CPI drops Tuesday. ES is sitting at 6991 right now. And if you’re planning on trading CPI like it’s a normal session, good luck with that.
Last time we had major data (NFP on Feb 6), I watched three traders blow their daily limit before lunch.
Want to know what kills accounts when trading CPI or other econ data? It’s not the setup. It’s not the direction. It’s the gap between what you planned to do and what you actually do when ES moves 30 points in four minutes.
What Happened Last NFP
Employment numbers came out. ES was hanging around 6850. I had my plan: wait fifteen minutes, let the dust settle, then look for a retest.
Know what I did instead?
Took a long at 6863 ninety seconds after the print. No confirmation. No pullback. Just FOMO because NQ was ripping and I didn’t want to miss it.
Stop was at 6848. Reasonable, right? ES dropped to 6842 in six minutes.
$750 gone. And the kicker? Price reversed twenty minutes later and hit my original target at 6880.
I literally paid $750 to learn a lesson I already knew.
Trading CPI vs trading ES on a normal day? Two completely different games.
Here’s my CPI trading setup for Tuesday:
ES is trading 6921-6998 today. I’m marking 6900 as key support. If CPI comes in hot and we break below that, I’m looking for 6850.
If it comes in cool? 7020 is the level. Clean breakout above 7000 with volume, I’m in.

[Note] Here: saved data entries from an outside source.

Lemma redelivery_harmless_witness :
  entry_message test_w1 "client-a" ≠ entry_message test_w "client-a" ∧
  registry test_w2 = registry test_w1.
Proof.
  assert (Hne : entry_message test_w1 "client-a" ≠ entry_message test_w "client-a").
  { vm_compute. discriminate. }
  split; [exact Hne|].
  refine (proj2 (proj2 (redelivery_harmless "client-a" online_payload test_w test_w1 test_w2 test_w_inv
    test_admissible _ _)) _).
  - exact (delivered_again _ _ test_w test_w test_w _ test_w1 (delivered_never _ _ _) test_w_inv eq_refl
      (surjective_pairing _)).
  - refine (delivered_again _ _ test_w1 test_w1 test_w1 _ test_w2 (delivered_never _ _ _) _ eq_refl
      (surjective_pairing _)).
    apply (HandleControlMessage_effect_inv test_w test_w_inv).
  - intros Heq. apply Hne. unfold entry_message. by rewrite Heq.
Defined.

Lemma malformed_status_panics_witness :
  (∃ why, HandleControlMessage "client-a" malformed_payload test_w
          = (Panic why, (Inc controlMessageReceivedCounter test_w).2)) ∧
  ∃ why w', HandleControlMessage "client-a" bad_facts_payload test_w = (Panic why, w') ∧
    registry w' = registry test_w.
Proof.
  split.
  - refine (proj1 (malformed_status_panics "client-a" malformed_payload
      (default zero_control_message (unmarshal_ControlMessage malformed_payload)) test_w _ _) _).
    + vm_compute. reflexivity.
    + vm_compute. reflexivity.
    + left. vm_compute. reflexivity.
  - refine (proj2 (malformed_status_panics "client-a" bad_facts_payload
      (default zero_control_message (unmarshal_ControlMessage bad_facts_payload)) test_w _ _)
      (default ∅ (as_map (Content (default zero_control_message (unmarshal_ControlMessage bad_facts_payload)))))
      _ _ _ test_w_inv _ _ _).
    + vm_compute. reflexivity.
    + vm_compute. reflexivity.
    + vm_compute. reflexivity.
    + vm_compute. reflexivity.
    + exact I.
    + intros n. reflexivity.
    + vm_compute. reflexivity.
    + intros w. exact I.
Defined.

Definition test_content : gmap string value :=
  default ∅ (as_map (Content test_msg)).

Lemma test_msg_eq : unmarshal_ControlMessage online_payload = Some test_msg.
Proof. vm_compute. reflexivity. Qed.

Lemma test_content_eq : Content test_msg = VObject test_content.
Proof. vm_compute. reflexivity. Qed.

Lemma test_shapes : shapes_ok test_content = true.
Proof. vm_compute. reflexivity. Qed.

Lemma test_resolves (w : World) :
  (MapClientIdToAccountId "client-a" w).1
  = Ret (createIdentityHeader "010101" "000001", "010101", "000001", None).
Proof. vm_compute. reflexivity. Qed.

Lemma test_documented : documented_shape test_content = true.
Proof. vm_compute. reflexivity. Qed.

Lemma test_records i account org (w : World) :
  returns (RecordConnectedClient i
    (online_state "client-a" test_msg account org test_content (VObject (facts_of test_content))) w).1.
Proof. apply announcement_recorded, test_documented. Qed.

Lemma wellformed_online_returns_witness :
  ∃ err w', HandleControlMessage "client-a" online_payload test_w = (Ret err, w').
Proof.
  exact (wellformed_online_returns "client-a" online_payload test_msg test_content test_w test_w_inv
    test_msg_eq test_content_eq test_documented).
Defined.

Lemma connection_status_takes_effect_witness :
  ∃ w', HandleControlMessage "client-a" online_payload test_w = (Ret None, w') ∧
    is_Some (registry w' !! "client-a").
Proof.
  destruct (connection_status_takes_effect "client-a" online_payload test_msg test_content "online"
    test_w (createIdentityHeader "010101" "000001") "010101" "000001" None test_w_inv)
    as (w'&Hrun&Hr).
  - intros n. reflexivity.
  - exact test_msg_eq.
  - vm_compute. reflexivity.
  - exact test_content_eq.
  - vm_compute. reflexivity.
  - exact test_shapes.
  - exact test_resolves.
  - vm_compute. reflexivity.
  - apply test_records.
  - apply sources_returns.
  - exists w'. split; [exact Hrun|]. rewrite Hr.
    rewrite bool_decide_eq_true_2 by reflexivity.
    replace (fresh (registry test_w !! "client-a") test_msg) with true by (vm_compute; reflexivity).
    rewrite lookup_insert_eq. by eexists.
Defined.

Lemma control_message_pipeline_witness :
  let m := {| mqtt_MessageID := 7; mqtt_Topic := "redhat/insights/client-a/control/out";
              mqtt_Payload := online_payload; mqtt_Duplicate := false |} in
  (∃ e' now, written e' = [ingress_message "client-a" m now] ∧
     ControlMessageHandler (W := KEnv) (NewTopicVerifier EmptyString) m test_kenv = (Ret tt, e')) ∧
  handleMessage (NewTopicVerifier EmptyString) (ingress_message "client-a" m 0) test_w
  = HandleControlMessage "client-a" online_payload test_w.
Proof.
  intros m. destruct (control_message_pipeline (W := World) (NewTopicVerifier EmptyString) m
    ControlTopicType "client-a") as [H1 H2].
  - vm_compute. reflexivity.
  - vm_compute. discriminate.
  - split; [|exact (H2 test_w 0%Z)].
    destruct (H1 test_kenv) as (e'&now&Hw&Hrun). exists e', now. split; [exact Hw|exact Hrun].
Defined.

But here’s the thing..I’ve been wrong on CPI four times in a row. Not wrong on direction. Wrong on timing.
I’ll nail the setup, get the direction right, but exit too early because the first pullback spooks me. Or I’ll wait for confirmation and miss the entire move.
Trading CPI isn’t about being right. It’s about not being stupid.
Risk management that actually works:
The traders who survive data days aren’t the ones with perfect entries. They’re the ones who don’t blow up when they’re wrong.
Here’s what actually works:
Cut your size in half. If you normally trade 4 contracts, trade 2. The move will be big enough.
Set your stop before the print. Not after you see price action. Before. Write it down. Honor it.
If you miss the first move, let it go. The second wave is cleaner anyway. Less whipsaw, better structure.
And if you’re trading a prop firm evaluation with static drawdown, remember your max loss doesn’t change. A $600 hit on CPI day is the same as three $200 losing days. Choose wisely.
Why staying flat is fine:
You know what’s profitable when trading CPI? Not losing money.
CPI is one day. One print. If you sit it out completely, the market will still be here Wednesday.
I’ve had my best months when I skipped the big data days. Not because I’m scared. Because I’m honest about what I’m good at.
I’m good at reading structure. I’m good at patience. I’m not good at reacting to headlines in real-time without overthinking.
Last CPI I made $200. Two trades, both small. Boring as hell.
Month before that? Lost $1,400 trying to be a hero.
Guess which month I felt better about?
Tuesday morning:
ES opens at 8:30am. CPI prints at 8:30am. First fifteen minutes will be chaos.
If you trade it, trade small. If you sit it out, don’t feel bad about it.
And if you do what I did last NFP and break every rule you set for yourself..well, at least you’ll have a story for next time.
Don’t do anything stupid. Or do. I’m not your risk manager.